Una storia di sport che si intreccia con percorsi di rinascita personale e inclusione sociale. A Palazzo di città, l’amministrazione comunale ha conferito un riconoscimento ufficiale a “Le guerriere”, formazione calcistica composta prevalentemente da donne straniere e da atlete che hanno affrontato situazioni di particolare vulnerabilità, tra cui malattie oncologiche, violenze e fughe da contesti di guerra.
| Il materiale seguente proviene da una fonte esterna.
(* ===== verification/Chunks.v ===== *)
(** * Chunk references of a series (src/pkg/phlaredb/tsdb/index/chunk.go)

    The references are ordered by start, end and checksum; [Finalize] sorts them and drops
    those that repeat the one before. *)

From S2P Require Import Prelude Sorting IndexWriter.

(** ** Operations *)

Definition Bounds (c : list ChunkMeta) : Z * Z :=
  match c, last c with
  | c0 :: _, Some cl =>
      foldl (λ '(mint, maxt) chk,
        (if (mint >? c_MinTime chk)%Z then c_MinTime chk else mint, if (maxt <? c_MaxTime chk)%Z then c_MaxTime chk else maxt))
        (c_MinTime c0, c_MaxTime cl) c
  | _, _ => (0, 0)%Z
  end.

Definition Less (a b : ChunkMeta) : bool :=
  if negb (c_MinTime a =? c_MinTime b)%Z then (c_MinTime a <? c_MinTime b)%Z
  else if negb (c_MaxTime a =? c_MaxTime b)%Z then (c_MaxTime a <? c_MaxTime b)%Z
  else (c_Checksum a <? c_Checksum b)%N.

Definition same_chunk (x prior : ChunkMeta) : bool :=
  ((c_MinTime x =? c_MinTime prior)%Z && (c_MaxTime x =? c_MaxTime prior)%Z && (c_Checksum x =? c_Checksum prior)%N)%bool.

(** [c[lo:hi]]. *)
Definition reslice {A} (c : list A) (lo hi : nat) : list A := take (hi - lo) (drop lo c).

(** The loop from [i]; [start] is the index after the last duplicate. *)
Fixpoint dedupe (c : list ChunkMeta) (i : nat) (rest : list ChunkMeta) (prior : ChunkMeta) (start : nat) (res : list ChunkMeta) : nat * list ChunkMeta :=
  match rest with
  | [] => (start, res)
  | x :: rest =>
      if same_chunk x prior then dedupe c (S i) rest x (S i) (res ++ reslice c start i)
      else dedupe c (S i) rest x start res
  end.

Definition Finalize (c : list ChunkMeta) : list ChunkMeta :=
  let c := sort_slice Less c in
  match c with
  | [] => c
  | c0 :: rest =>
      let '(start, res) := dedupe c 1 rest c0 0 [] in
      match res with
      | [] => c
      | _ => res ++ drop start c
      end
  end.

(** ** Reference *)

(** The elements that do not repeat the one before. *)
Fixpoint uniq (prior : ChunkMeta) (l : list ChunkMeta) : list ChunkMeta :=
  match l with
  | [] => []
  | x :: l => if same_chunk x prior then uniq x l else x :: uniq x l
  end.

Definition chunk_key (c : ChunkMeta) : Z * Z * N := (c_MinTime c, c_MaxTime c, c_Checksum c).

Lemma same_chunk_key a b : same_chunk a b = true ↔ chunk_key a = chunk_key b.
Proof.
  unfold same_chunk, chunk_key. rewrite !andb_true_iff, !Z.eqb_eq, N.eqb_eq. split; [intros [[-> ->] ->]; done|intros [= -> -> ->]; done].
Qed.

(** The loop has copied what is kept before the last duplicate; the rest is [reslice c start i]. *)
Lemma dedupe_spec c : ∀ rest pre prior start res kept,
  c = pre ++ rest → start ≤ length pre → res ++ drop start pre = kept →
  let '(start', res') := dedupe c (length pre) rest prior start res in
  res' ++ drop start' c = kept ++ uniq prior rest ∧ (res' = [] → (res = [] ∧ start' = start) ∨ (drop start pre = [] ∧ res = [])).
Proof.
  induction rest as [|x rest IH]; intros pre prior start res kept Hc Hs Hk; simpl.
  - rewrite (right_id_L [] (++)) in Hc. subst. rewrite (right_id_L [] (++)). split; [done|]. by left.
  - replace (pre ++ x :: rest) with ((pre ++ [x]) ++ rest) in Hc by (by rewrite <- (assoc_L (++))).
    assert (Hlen : length (pre ++ [x]) = S (length pre)) by (rewrite length_app; simpl; lia).
    destruct (same_chunk x prior).
    + assert (Hsl : reslice c start (length pre) = drop start pre).
      { unfold reslice. rewrite Hc, <- (assoc_L (++)), drop_app_le by done. rewrite take_app_le by (rewrite length_drop; lia).
        by rewrite take_ge by (rewrite length_drop; lia). }
      rewrite Hsl. specialize (IH (pre ++ [x]) x (S (length pre)) (res ++ drop start pre) kept Hc). rewrite Hlen in IH.
      destruct (dedupe c (S (length pre)) rest x (S (length pre)) (res ++ drop start pre)) as [start' res'].
      destruct IH as [Heq Hnil]; [lia|rewrite (drop_ge (pre ++ [x])) by lia; by rewrite (right_id_L [] (++))|]. split; [done|].
      intros Hr. right. destruct (Hnil Hr) as [[Happ _]|[_ Happ]]; apply app_eq_nil in Happ as [-> ?]; done.
    + specialize (IH (pre ++ [x]) x start res (kept ++ [x]) Hc). rewrite Hlen in IH.
      destruct (dedupe c (S (length pre)) rest x start res) as [start' res'].
      destruct IH as [Heq Hnil]; [lia|rewrite drop_app_le by done; by rewrite (assoc_L (++)), Hk|]. split; [by rewrite Heq, <- (assoc_L (++))|].
      intros Hr. destruct (Hnil Hr) as [?|[Hd ?]]; [by left|]. rewrite drop_app_le in Hd by done. by apply app_eq_nil in Hd as [_ ?].
Qed.

Lemma Finalize_uniq c : Finalize c = match sort_slice Less c with [] => [] | c0 :: rest => c0 :: uniq c0 rest end.
Proof.
  unfold Finalize. destruct (sort_slice Less c) as [|c0 rest]; [done|].
  pose proof (dedupe_spec (c0 :: rest) rest [c0] c0 0 [] [c0] eq_refl (Nat.le_0_l _) eq_refl) as Hd. simpl length in Hd.
  destruct (dedupe (c0 :: rest) 1 rest c0 0 []) as [start res]. destruct Hd as [Heq Hnil]. destruct res as [|y res].
  - destruct (Hnil eq_refl) as [[_ ->]|[? _]]; done.
  - done.
Qed.

(** *** The order *)

Lemma Less_total a b : Less a b = false → Less b a = false → chunk_key a = chunk_key b.
Proof.
  unfold Less, chunk_key. destruct (Z.eqb_spec (c_MinTime a) (c_MinTime b)) as [E|E], (Z.eqb_spec (c_MinTime b) (c_MinTime a)); simpl; try lia.
  destruct (Z.eqb_spec (c_MaxTime a) (c_MaxTime b)) as [E2|E2], (Z.eqb_spec (c_MaxTime b) (c_MaxTime a)); simpl; try lia.
  intros ?%N.ltb_ge ?%N.ltb_ge. assert (c_Checksum a = c_Checksum b) by lia. congruence.
Qed.

Lemma Less_asym a b : Less a b = true → Less b a = false.
Proof.
  unfold Less. destruct (Z.eqb_spec (c_MinTime a) (c_MinTime b)), (Z.eqb_spec (c_MinTime b) (c_MinTime a)); simpl; try lia.
  destruct (Z.eqb_spec (c_MaxTime a) (c_MaxTime b)), (Z.eqb_spec (c_MaxTime b) (c_MaxTime a)); simpl; try lia.
  rewrite N.ltb_lt, N.ltb_ge. lia.
Qed.

Lemma not_Less_trans a b c : Less b a = false → Less c b = false → Less c a = false.
Proof.
  unfold Less. repeat match goal with |- context [(?x =? ?y)%Z] => destruct (Z.eqb_spec x y); simpl end; try lia.
  rewrite !N.ltb_ge. lia.
Qed.

Lemma uniq_sorted prior l : StronglySorted (λ a b, Less b a = false) (prior :: l) → StronglySorted (λ a b, Less a b = true) (prior :: uniq prior l).
Proof.
  revert prior. induction l as [|x l IH]; intros prior Hs; simpl; [repeat constructor|].
  apply StronglySorted_inv in Hs as [Hs Hp]. apply Forall_cons in Hp as [Hx Hp]. destruct (same_chunk x prior) eqn:E.
  - apply same_chunk_key in E. specialize (IH _ Hs). apply StronglySorted_inv in IH as [IH1 IH2]. constructor; [done|].
    eapply Forall_impl; [exact IH2|]. simpl. intros y. unfold Less. unfold chunk_key in E. injection E as -> -> ->. done.
  - specialize (IH _ Hs). constructor; [done|]. assert (Hlt : Less prior x = true).
    { destruct (Less prior x) eqn:El; [done|]. pose proof (Less_total _ _ Hx El) as Hk. apply same_chunk_key in Hk. congruence. }
    constructor; [done|]. apply StronglySorted_inv in IH as [_ IH]. eapply Forall_impl; [exact IH|]. simpl. intros y Hy.
    destruct (Less prior y) eqn:Ey; [done|]. pose proof (Less_asym _ _ Hy) as Hy'. 
    pose proof (not_Less_trans _ _ _ Hy' Ey). congruence.
Qed.

Lemma uniq_keys prior l k : k ∈ chunk_key <$> (prior :: uniq prior l) ↔ k ∈ chunk_key <$> (prior :: l).
Proof.
  revert prior. induction l as [|x l IH]; intros prior; [done|]. cbn [uniq]. destruct (same_chunk x prior) eqn:E.
  - apply same_chunk_key in E. specialize (IH x). rewrite !fmap_cons in IH |- *. rewrite <- E. cbn [list_fmap fmap] in *. rewrite !elem_of_cons in *. tauto.
  - specialize (IH x). rewrite !fmap_cons in IH |- *. cbn [list_fmap fmap] in *. rewrite !elem_of_cons in *. tauto.
Qed.

(** Finalised chunk references are strictly increasing by (start, end, checksum), hence without
    duplicates, all of the input, and no key of the input is lost. *)
Theorem Finalize_spec (c : list ChunkMeta) :
  StronglySorted (λ a b, Less a b = true) (Finalize c) ∧ (∀ x, x ∈ Finalize c → x ∈ c) ∧
  (∀ x, x ∈ c → ∃ y, y ∈ Finalize c ∧ chunk_key y = chunk_key x).
Proof.
  rewrite Finalize_uniq. pose proof (sort_slice_perm Less c) as Hp.
  pose proof (sort_slice_sorted Less not_Less_trans Less_asym c) as Hs. destruct (sort_slice Less c) as [|c0 rest].
  - split_and!; [constructor|set_solver|]. intros x. rewrite <- Hp. set_solver.
  - split_and!; [by apply uniq_sorted| |].
    + intros x. rewrite <- Hp. clear. revert c0. induction rest as [|y rest IH]; intros c0; [done|]. cbn [uniq]. specialize (IH y).
      destruct (same_chunk y c0); set_solver.
    + intros x. rewrite <- Hp. intros Hx. pose proof (uniq_keys c0 rest (chunk_key x)) as [_ Hk].
      destruct (proj1 (list_elem_of_fmap _ _ _) (Hk (proj2 (list_elem_of_fmap _ _ _) (ex_intro _ x (conj eq_refl Hx))))) as (y & Hy & Hin). by exists y.
Qed.
(** The initial request is sent to all ingesters. *)
Definition start_all {X} `{BidiStart X} (rq : SelectProfilesRequest) (by_ : list string) (responses : list (responseFromIngesters X)) : outcome (list (responseFromIngesters X)) :=
  let sent := (λ r, (rs_addr r, bidi_Start (rs_response r) rq by_)) <$> responses in
  match omap (λ s, s.2.1) (ends _ sent) with
  | e :: _ => Fail e
  | [] => Ret ((λ s, mkResponse s.1 s.2.2) <$> sent)
  end.

Context `{IngesterQueryClient C B B', Ring C}.

Definition QuerierSelectMergeStacktraces (fuel : nat) (ProfileTypeID LabelSelector : string) (start end_ : Z) : outcome FlameGraph :=
  obind (ParseProfileTypeSelector ProfileTypeID) (λ profileType,
  obind (forAllIngesters (λ ic, Ret (ic_MergeProfilesStacktraces ic))) (λ responses,
  obind (start_all (mkSelectProfilesRequest LabelSelector profileType start end_) [] responses) (λ responses,
  obind (selectMergeStacktraces fuel responses) (λ st, Ret (NewFlameGraph (newTree st)))))).

(** [stepMs] is the step in milliseconds, of a step that is not 0. *)
Definition QuerierSelectSeries (multierror : list string → option string) (fuel steps : nat) (ProfileTypeID LabelSelector : string)
    (GroupBy : list string) (Start End : Z) (zero_step : bool) (stepMs : Z) : outcome (list (Series (F := F))) :=
  obind (ParseProfileTypeSelector ProfileTypeID) (λ profileType,
    if (End <? Start)%Z then Fail "start must be before end"
    else if zero_step then Fail "step must be non-zero"
    else
      let start := i64 (Start - stepMs) in
      obind (forAllIngesters (λ ic, Ret (ic_MergeProfilesLabels ic))) (λ responses,
      obind (start_all (mkSelectProfilesRequest LabelSelector profileType start End) (sort_strings GroupBy) responses) (λ responses,
      obind (selectMergeSeries fuel responses) (λ it,
      let instance := @sort_iter (seriesIterator (F := F)) (ProfileValue F) _ _ multierror in
      obind (@rangeSeries F fadd values _ instance steps it Start End stepMs) (λ '(result, it),
        match @Err _ _ instance it with Some e => Fail e | None => Ret result end))))).
End Select.

(** ** Listings are sorted unions *)

Lemma uniq_by_spec {A K} `{Countable K} (key : A → K) l : ∀ seen,
  NoDup (key <$> uniq_by key seen l) ∧ (∀ x, x ∈ uniq_by key seen l → x ∈ l ∧ (key x ∉ seen)) ∧
  ∀ x, x ∈ l → key x ∈ seen ∨ ∃ y, y ∈ uniq_by key seen l ∧ key y = key x.
Proof.
  induction l as [|x l IH]; intros seen; simpl.
  - split_and!; [constructor|intros x Hx; by apply not_elem_of_nil in Hx|intros x Hx; by apply not_elem_of_nil in Hx].
  - case_decide as Hs.
    + destruct (IH seen) as (Hnd & Hin & Hall). split_and!; [done| |].
      * intros y Hy. destruct (Hin y Hy). split; [by right|done].
      * intros y [->|Hy]%elem_of_cons; [by left|by apply Hall].
    + destruct (IH ({[key x]} ∪ seen)) as (Hnd & Hin & Hall). split_and!.
      * rewrite fmap_cons. constructor; [|done]. intros (y & Hy & Hyin)%list_elem_of_fmap. apply Hin in Hyin as [_ Hk]. apply Hk. rewrite <- Hy. set_solver.
      * intros y [->|Hy]%elem_of_cons; [split; [by left|done]|]. destruct (Hin y Hy) as [? Hk]. split; [by right|]. set_solver.
      * intros y [->|Hy]%elem_of_cons; [right; exists x; split; [by left|done]|].
        destruct (Hall y Hy) as [Hk|(z & Hz & Hk)]; [|right; exists z; split; [by right|done]].
        apply elem_of_union in Hk as [Hk%elem_of_singleton|Hk]; [right; exists x; split; [by left|done]|by left].
Qed.

Lemma uniqueSortedStrings_spec responses :
  StronglySorted str_lt (uniqueSortedStrings responses) ∧ ∀ n, n ∈ uniqueSortedStrings responses ↔ ∃ r, r ∈ responses ∧ n ∈ rs_response r.
Proof.
  unfold uniqueSortedStrings. destruct (uniq_by_spec id (responses ≫= rs_response) ∅) as (Hnd & Hin & Hall). rewrite list_fmap_id in Hnd. split.
  - by apply sort_strings_lt.
  - intros n. rewrite sort_strings_perm. split.
    + intros Hn%Hin. destruct Hn as [(r & Hr & Hn)%list_elem_of_bind _]. by exists r.
    + intros (r & Hr & Hn). destruct (Hall n) as [Hk|(y & Hy & Hk)]; [apply list_elem_of_bind; by exists r|set_solver|]. unfold id in Hk. by subst.
Qed.

(** ** Stack traces, from the streams to the merged stacks *)

Lemma alloc_stacks_spec stacks : ∀ n H l, alloc_stacks n stacks = (H, l) →
  (∀ k, is_Some (H !! k) → n ≤ k < n + length stacks) ∧
  Forall2 (λ s x, H !! sp_FunctionIds x = Some s.1 ∧ sp_Value x = s.2 ∧ n ≤ sp_FunctionIds x < n + length stacks) stacks l.
Proof.
  induction stacks as [|s stacks IH]; intros n H l; cbn [alloc_stacks length].
  - intros [= <- <-]. split; [intros k [x Hx]; done|constructor].
  - destruct (alloc_stacks (S n) stacks) as [H1 l1] eqn:E. intros [= <- <-]. destruct (IH _ _ _ E) as [Hd Hf]. split.
    + intros k [x Hx]. apply lookup_insert_Some in Hx as [[<- _]|[_ Hx]]; [lia|]. specialize (Hd k (ex_intro _ x Hx)). lia.
    + constructor; [simpl; rewrite lookup_insert_eq; split_and!; [done|done|lia|lia]|].
      eapply Forall2_impl; [exact Hf|]. intros s' x (Hx & ? & ?). simpl. rewrite lookup_insert_ne by lia. split_and!; [done|done|lia|lia].
Qed.

(** The indices of a result are of its functions. *)
Definition stack_result_ok (r : StackResult) : Prop := Forall (λ s, Forall (in_names (rs_FunctionNames r)) s.1) (rs_Stacktraces r).

Definition raw_stacks (r : StackResult) : list stacktraces := (λ s, mkStack (names_of (rs_FunctionNames r) s.1) s.2) <$> rs_Stacktraces r.

(** What a message is in the store. *)
Definition loaded (H : slices) (r : StackResult) (m : option MergeResult) : Prop :=
  ∃ x, m = Some x ∧ mr_FunctionNames x = rs_FunctionNames r ∧ Forall2 (λ s x, H !! sp_FunctionIds x = Some s.1 ∧ sp_Value x = s.2) (rs_Stacktraces r) (mr_Stacktraces x).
Il premio è stato consegnato dal sindaco di Bari e dalla presidente della Commissione Sport del Comune, nel corso di un incontro che ha voluto sottolineare il valore simbolico e sociale dell’esperienza sportiva della squadra. Il riconoscimento rappresenta un segnale istituzionale di sostegno a un progetto che unisce sport, integrazione e riscatto personale.
La squadra è nata nel 2025 all’interno di un percorso promosso dalle case di comunità “Home for good” e “Caterina Susca vittima di femminicidio”, realtà impegnate nell’accoglienza e nel supporto di donne in condizioni di fragilità. Proprio da questi percorsi di presa in carico è scaturita l’idea di creare una formazione capace di trasformare il calcio in uno strumento di empowerment e condivisione.
Oggi “Le guerriere” partecipano al Campionato della Divisione Calcio Paralimpico e Sperimentale della Figc, portando in campo non solo competenze sportive ma anche storie di resilienza. Tra le atlete figurano donne che hanno affrontato un tumore e subito interventi chirurgici importanti, vittime di violenza e persone costrette a lasciare il proprio Paese a causa di conflitti, accomunate dalla volontà di ricostruire il proprio percorso di vita.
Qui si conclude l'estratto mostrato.